The lighting and visual stage design was created by Palle Palmé, based around the architecture of this circular-shaped venue which was also where the tour had originally kicked off all those months ago after the first COVID restrictions were lifted. The design featured two truss circles - large and small - and a curved LED screen on an automation system, with an all-Robe lighting rig in the air.

 

The overhead rig comprised 64 Robe LEDBeam 150s, 16 MegaPointes and 17 BMFL WashBeams, with three RoboSpot systems running six of the BMFL WashBeams - two for each member of GES. The RoboSpot system had also been an important element of the touring lighting system. The Robe fixtures were supplied to the Cirkus dates by rental company Musiklagret from Borås.

 

The LEDBeam 150s were equidistantly spaced out around on the larger 10 metre diameter circle truss, which offered the perfect size and geometry for this set up, a format easy to programme this quantity of fixtures with as it was divisible by eight. A volley of sixteen MegaPointes rigged in the smaller 3 metre diameter truss worked in conjunction with the LEDBeam 150s.

 

Eleven of the BMFL WashBeams were on the front truss, used for keys and specials, with the other six upstage on the floor, shooting through from the back. The six RoboSpot controlled BMFL WashBeams were all on the front truss, with two lights dedicated to each member of GES.

 

All the BMFL WashBeam parameters were run through the GrandMA console, so all the RoboSpot operators had to do in this case was concentrate on following their targets.

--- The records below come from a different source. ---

Definition example_p : AccessTokenProvider (cloud (Source := string) (Reuser := option token)) :=
  match (example_provider no_cloud).1 with Ok (Some p) => p | _ => λ _ _, io_fail (ENew "" []) end.
Definition example_served : cloud := serve example_p [(Background, "control@acme-prod.iam")] (example_provider no_cloud).2.

Lemma example_provided : example_provider no_cloud = (Ok (Some example_p), (example_provider no_cloud).2).
Proof.
  assert (H : match (example_provider no_cloud).1 with Ok (Some _) => true | _ => false end = true) by (vm_compute; reflexivity).
  unfold example_p. destruct (example_provider no_cloud) as [[[p|]|e] w]; [reflexivity|discriminate H..].
Qed.

Lemma cloud_sql_credentials_witness : ∃ t,
  let out := example_p Background "control@acme-prod.iam" example_served in
  out.1 = Ok "minted" ∧ AccessToken t = "minted" ∧ length (c_calls out.2) = 2%nat ∧
  minted (λ body, Ok (body, "later")) (λ _, Ok 3600) gcpImpersonationScope (c_calls out.2) "control@acme-prod.iam" t.
Proof.
  assert (Hr : (example_p Background "control@acme-prod.iam" example_served).1 = Ok "minted") by (vm_compute; reflexivity).
  destruct (cloud_sql_credentials (λ scope, Ok scope) (Ok "worker@acme-prod.iam.gserviceaccount.com") example_Token example_Do
    (λ body, Ok (body, "later")) (λ _, Ok 3600) example_clock None id example_reuse (λ _, io_fail (ENew "" []))
    Background no_cloud example_p (example_provider no_cloud).2 [(Background, "control@acme-prod.iam")] Background
    "control@acme-prod.iam" _ _ example_reuse_laws example_provided (surjective_pairing _))
    as (own & caller & email & Ho & Hc & He & Hs & _).
  injection Ho as <-. injection Hc as <-. injection He as <-.
  destruct (Hs "minted" Hr) as (_ & [[E _]|(_ & t & Et & Hm & _)]); [exfalso; vm_compute in E; discriminate E|].
  exists t. split; [exact Hr|]. split; [symmetry; exact Et|]. split; [vm_compute; reflexivity|exact Hm].
Defined.
(** The abstract contract of one transaction, over what the callback does when it runs
    on what was called [before] and the two calls that open its scope: the calls made and
    the result.  The scope is installed before anything the application asks for; the
    callback's error is the transaction's, and nothing is committed then; the commit
    comes last and only when the callback succeeded; the rollback always follows. *)
Inductive session (begin : tx_call) (ctx : Context) (scope : transactionScope) (allowed : tx_call → Prop)
    (callback : io (trace tx_call) unit) (before : trace tx_call) : result unit → trace tx_call → Prop :=
  | session_refused e : session begin ctx scope allowed callback before (Err e) [(begin, false)]
  | session_unscoped e b :
      session begin ctx scope allowed callback before (Err e)
        [(begin, true); (TxExec (Some ctx) scope_sql (scope_args scope), false); (TxRollback ctx, b)]
  | session_failed e ops b :
      let opened := [(begin, true); (TxExec (Some ctx) scope_sql (scope_args scope), true)] in
      callback (before ++ opened) = (Err e, before ++ opened ++ ops) → Forall (λ c, allowed c.1) ops →
      session begin ctx scope allowed callback before (Err e) (opened ++ ops ++ [(TxRollback ctx, b)])
  | session_uncommitted e ops b :
      let opened := [(begin, true); (TxExec (Some ctx) scope_sql (scope_args scope), true)] in
      callback (before ++ opened) = (Ok tt, before ++ opened ++ ops) → Forall (λ c, allowed c.1) ops →
      session begin ctx scope allowed callback before (Err e)
        (opened ++ ops ++ [(TxCommit ctx, false); (TxRollback ctx, b)])
  | session_committed ops b :
      let opened := [(begin, true); (TxExec (Some ctx) scope_sql (scope_args scope), true)] in
      callback (before ++ opened) = (Ok tt, before ++ opened ++ ops) → Forall (λ c, allowed c.1) ops →
      session begin ctx scope allowed callback before (Ok tt)
        (opened ++ ops ++ [(TxCommit ctx, true); (TxRollback ctx, b)]).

For one song, “Rain With Me” (“Regn hos mig”), a fixed breakup gobo together with the animation wheel in the BMFL WashBeam was used on Orup for a special rain-effect.

 

The show’s GrandMA2 lighting console operator Edvin Nyström worked on the whole tour and will also work for Palmé on pop and country singer Jill Johnson, who plays multiple dates at the same venue through the first months of 2023, also using a large Robe lighting rig.